What is wanted is an exact copy of the lines from the top of the listing through the line containing "Conventions of the embedding.".
********
(** * Certificate chain resolution by issuer URL (helpers/tls/ca_chain/resolver_url.go)

    A shallow embedding of the URL based resolver of the [ca_chain] package:
    the [fetcher] interface and its HTTP implementation, the [urlResolver]
    structure, [fetchIssuerCertificate] and the bounded loop of [Resolve].

    Conventions of the embedding.
    - A Go slice is a [slice]: either the nil slice or a list of elements; the
      distinction matters because [Resolve] tests a slice against nil.
    - A Go [error] is represented by its message, the text that the verb %v of
      [fmt.Errorf] prints; an optional error is [option error], [None] being nil.
    - A pair (value, error) returned by a collaborator whose caller looks at the
      error first is a [Result].
    - Pointers to certificates are taken to be non-nil: a chain is a slice of
      certificate values.
    - The effects of the code are threaded through the monad [M]: the state of
      the outside world seen by the fetcher, a run-time panic, and the ordered
      trace of the observable actions of a call (fetches, decodes and log
      records).
    - Go's [int] is a [Z]. The only arithmetic of the file is the increment of
      the loop counter, which never exceeds the loop limit, itself an [int];
      no wrap-around can occur. *)

From Stdlib Require Import ZArith Lia Strings.Byte.
From stdpp Require Import base list strings gmap.

Local Open Scope string_scope.
Local Open Scope list_scope.
Local Open Scope Z_scope.

(** ** Data *)

Inductive slice (A : Type) : Type :=
| SNil
| SOf (l : list A).
Arguments SNil {A}.
Arguments SOf {A} l.

Definition elems {A} (s : slice A) : list A :=
  match s with
  | SNil => []
  | SOf l => l
  end.

(** [len(s)] *)
Definition len {A} (s : slice A) : Z := Z.of_nat (length (elems s)).

(** [s == nil] *)
Definition is_nil {A} (s : slice A) : bool :=
  match s with
  | SNil => true
  | SOf _ => false
  end.

(** [append(s, x)]: the result is never nil; the elements of [s] are kept in
    place and [x] comes last. *)
Definition append {A} (s : slice A) (x : A) : slice A := SOf (elems s ++ [x]).

Definition bytes : Type := list Byte.byte.

#[export] Instance byte_eq_decision : EqDecision Byte.byte := Byte.byte_eq_dec.

Definition error : Type := string.

Inductive Result (A : Type) : Type :=
| Ok (a : A)
| Err (err : error).
Arguments Ok {A} a.
Arguments Err {A} err.

(** The fields of [x509.Certificate] that the resolver and the design of the
    engine refer to. *)
Record Certificate : Type := mkCertificate {
  Subject : string;
  Issuer : string;
  SerialNumber : Z;
  PublicKey : bytes;
  Signature : bytes;
  IssuingCertificateURL : slice string
}.

(** ** Logging (logrus.FieldLogger)

    A logger is the set of fields it attaches to each record. *)

Abbreviation Logger := (gmap string string).

Inductive Level : Type := DebugLevel | WarningLevel.

Definition WithField (key value : string) (log : Logger) : Logger :=
  <[key := value]> log.

(** [WithError(err)] is [WithField(logrus.ErrorKey, err)]. *)
Definition WithError (err : error) (log : Logger) : Logger :=
  WithField "error" err log.

(** ** Observable actions of a call *)

Inductive Event : Type :=
| EvFetch (url : string) (res : Result bytes)
| EvDecode (data : bytes) (res : Result Certificate)
| EvLog (lvl : Level) (fields : Logger) (msg : string).

(** The URLs handed to the fetcher, in order. *)
Fixpoint fetches (evs : list Event) : list string :=
  match evs with
  | [] => []
  | EvFetch url _ :: evs => url :: fetches evs
  | _ :: evs => fetches evs
  end.

(** The certificates the decoder produced, in order. *)
Fixpoint decoded (evs : list Event) : list Certificate :=
  match evs with
  | [] => []
  | EvDecode _ (Ok c) :: evs => c :: decoded evs
  | _ :: evs => decoded evs
  end.

(** ** Structures of the package and of [net/http] *)

(** [net/http]: a response carries its status code and its body; [Body] is
    what [ioutil.ReadAll] makes of the body stream. *)
Record Response : Type := mkResponse {
  StatusCode : Z;
  Body : Result bytes
}.

(** The two shapes of the pair returned by [http.Client.Get]: a response and
    no error (whatever the status code of the response: the client reports
    no error for a status outside 2xx), or an error, with or without a
    response to close. *)
Inductive GetResult : Type :=
| GetResponse (resp : Response)
| GetError (resp : option Response) (err : error).

Record http_Client : Type := mkClient {
  Timeout : Z
}.

Record httpFetcher : Type := mkHTTPFetcher {
  client : http_Client
}.

Definition decoder : Type := bytes -> Result Certificate.

(** The fields [fetcher] and [decoder] of the structure bear the names of
    their types in the source; here they are primed. *)
Record urlResolver (F : Type) : Type := mkURLResolver {
  logger : Logger;
  fetcher' : F;
  decoder' : decoder;
  loopLimit : Z
}.
Arguments mkURLResolver {F}.
Arguments logger {F}.
Arguments fetcher' {F}.
Arguments decoder' {F}.
Arguments loopLimit {F}.

(** The functions of the package that [resolver_url.go] calls and another
    file of the package declares. *)
Class helpers : Type := mkHelpers {
  decodeCertificate : decoder;
  isSelfSigned : Certificate -> bool;
  prepareCertificateLogger : Logger -> Certificate -> Logger;
  preparePrefixedCertificateLogger : Logger -> Certificate -> string -> Logger
}.

(** ** The effect monad *)

Inductive Exec (A : Type) : Type :=
| Val (a : A)
| Panic (msg : string)
| OutOfFuel.
Arguments Val {A} a.
Arguments Panic {A} msg.
Arguments OutOfFuel {A}.

Section Resolver.

(** The state of everything outside the process that a fetch can observe or
    change (the network, a test double's counters). *)
Context {World : Type}.

Definition M (A : Type) : Type := World -> Exec A * World * list Event.

Definition ret {A} (a : A) : M A := fun w => (Val a, w, []).

Definition bind {A B} (m : M A) (k : A -> M B) : M B :=
  fun w =>
    match m w with
    | (Val a, w1, evs1) =>
        match k a w1 with
        | (x, w2, evs2) => (x, w2, evs1 ++ evs2)
        end
    | (Panic msg, w1, evs1) => (Panic msg, w1, evs1)
    | (OutOfFuel, w1, evs1) => (OutOfFuel, w1, evs1)
    end.

Definition panic {A} (msg : string) : M A := fun w => (Panic msg, w, []).

Definition diverge {A} : M A := fun w => (OutOfFuel, w, []).

Definition emit (ev : Event) : M unit := fun w => (Val tt, w, [ev]).

Notation "x <- m ;; k" := (bind m (fun x => k))
  (at level 100, m at next level, right associativity).
Notation "m ;;; k" := (bind m (fun _ => k))
  (at level 100, right associativity).

Definition Warning (log : Logger) (msg : string) : M unit :=
  emit (EvLog WarningLevel log msg).

Definition Debug (log : Logger) (msg : string) : M unit :=
  emit (EvLog DebugLevel log msg).

(** [s[i]], with Go's bounds check. *)
Definition index {A} (s : slice A) (i : Z) : M A :=
  if bool_decide (i < 0) then panic "index out of range"
  else match elems s !! Z.to_nat i with
       | Some x => ret x
       | None => panic "index out of range"
       end.

(** ** The fetcher interface and its HTTP implementation *)

Class fetcher (F : Type) : Type :=
  Fetch : F -> string -> World -> Result bytes * World.

(** What the network answers to a GET request of a client. *)
Class http : Type :=
  http_Get : http_Client -> string -> World -> GetResult * World.

Definition newHTTPFetcher (timeout : Z) : httpFetcher :=
  {| client := {| Timeout := timeout |} |}.

(** Closing the body, deferred when the response is not nil, has no
    observable effect here. *)
Definition httpFetcher_Fetch `{!http} (f : httpFetcher) (url : string) (w : World)
  : Result bytes * World :=
  match http_Get (client f) url w with
  | (GetError _ err, w1) => (Err err, w1)
  | (GetResponse resp, w1) =>
      match Body resp with
      | Err err => (Err err, w1)
      | Ok data => (Ok data, w1)
      end
  end.

#[export] Instance httpFetcher_fetcher `{!http} : fetcher httpFetcher :=
  httpFetcher_Fetch.

(** ** The resolver *)

Definition defaultURLResolverLoopLimit : Z := 15.

(** In nanoseconds, the unit of [time.Duration]. *)
Definition defaultURLResolverFetchTimeout : Z := 15 * 1000000000.

Definition newURLResolver `{!http} `{!helpers} (log : Logger) : urlResolver httpFetcher :=
  {| logger := log;
     fetcher' := newHTTPFetcher defaultURLResolverFetchTimeout;
     decoder' := decodeCertificate;
     loopLimit := defaultURLResolverLoopLimit |}.

Section WithFetcher.

Context `{!helpers} {F : Type} `{!fetcher F}.

(** [r.fetcher.Fetch(url)] *)
Definition callFetch (r : urlResolver F) (url : string) : M (Result bytes) :=
  fun w =>
    match Fetch (fetcher' r) url w with
    | (res, w1) => (Val res, w1, [EvFetch url res])
    end.

(** [r.decoder(data)] *)
Definition callDecode (r : urlResolver F) (data : bytes) : M (Result Certificate) :=
  fun w => let res := decoder' r data in (Val res, w, [EvDecode data res]).

Definition fetchIssuerCertificate (r : urlResolver F) (cert : Certificate)
  : M (Result Certificate) :=
  let log := WithField "method" "fetchIssuerCertificate"
               (prepareCertificateLogger (logger r) cert) in
  issuerURL <- index (IssuingCertificateURL cert) 0 ;;
  res <- callFetch r issuerURL ;;
  match res with
  | Err err =>
      Warning (WithField "issuerURL" issuerURL (WithError err log))
        "Remote certificate fetching error" ;;;
      ret (Err ("remote fetch failure: " +:+ err))
  | Ok data =>
      res <- callDecode r data ;;
      match res with
      | Err err =>
          Warning (WithError err log) "Certificate decoding error" ;;;
          ret (Err ("decoding failure: " +:+ err))
      | Ok newCert =>
          Debug (preparePrefixedCertificateLogger log newCert "newCert")
            "Appending the certificate to the chain" ;;;
          ret (Ok newCert)
      end
  end.

(** How one pass through the body of the loop of [Resolve] leaves it. *)
Inductive Flow : Type :=
| Break (certs : slice Certificate)
| Return (certs : slice Certificate) (err : option error)
| Continue (loop : Z) (certs : slice Certificate).

(** The body of the [for] loop of [Resolve], from [loop++] on. *)
Definition iteration (r : urlResolver F) (loop : Z) (certs : slice Certificate)
  : M Flow :=
  let loop := loop + 1 in
  if bool_decide (loop >= loopLimit r) then
    Warning (logger r) "urlResolver loop limit exceeded; exiting the loop" ;;;
    ret (Break certs)
  else
    certificate <- index certs (len certs - 1) ;;
    let log := prepareCertificateLogger (logger r) certificate in
    if is_nil (IssuingCertificateURL certificate) then
      Debug log "Certificate doesn't provide parent URL: exiting the loop" ;;;
      ret (Break certs)
    else
      res <- fetchIssuerCertificate r certificate ;;
      match res with
      | Err err =>
          ret (Return SNil
                 (Some ("error while fetching issuer certificate: " +:+ err)))
      | Ok newCert =>
          let certs := append certs newCert in
          if isSelfSigned newCert then
            Debug log
              "Fetched issuer certificate is a ROOT certificate so exiting the loop" ;;;
            ret (Break certs)
          else ret (Continue loop certs)
      end.

(** The loop itself; after a [break] the function returns the chain and no
    error. [fuel] bounds the number of passes of the model, which
    [resolveLoop_runs] below shows is never the reason why the loop stops. *)
Fixpoint resolveLoop (r : urlResolver F) (fuel : nat) (loop : Z)
    (certs : slice Certificate) : M (slice Certificate * option error) :=
  match fuel with
  | O => diverge
  | S fuel =>
      flow <- iteration r loop certs ;;
      match flow with
      | Break certs => ret (certs, None)
      | Return certs err => ret (certs, err)
      | Continue loop certs => resolveLoop r fuel loop certs
      end
  end.

Definition Resolve (r : urlResolver F) (certs : slice Certificate)
  : M (slice Certificate * option error) :=
  if bool_decide (len certs < 1) then ret (SNil, None)
  else resolveLoop r (S (Z.to_nat (loopLimit r))) 0 certs.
********
Task result |
(** * Certificate chain resolution by issuer URL (helpers/tls/ca_chain/resolver_url.go)

    A shallow embedding of the URL based resolver of the [ca_chain] package:
    the [fetcher] interface and its HTTP implementation, the [urlResolver]
    structure, [fetchIssuerCertificate] and the bounded loop of [Resolve].

    Conventions of the embedding.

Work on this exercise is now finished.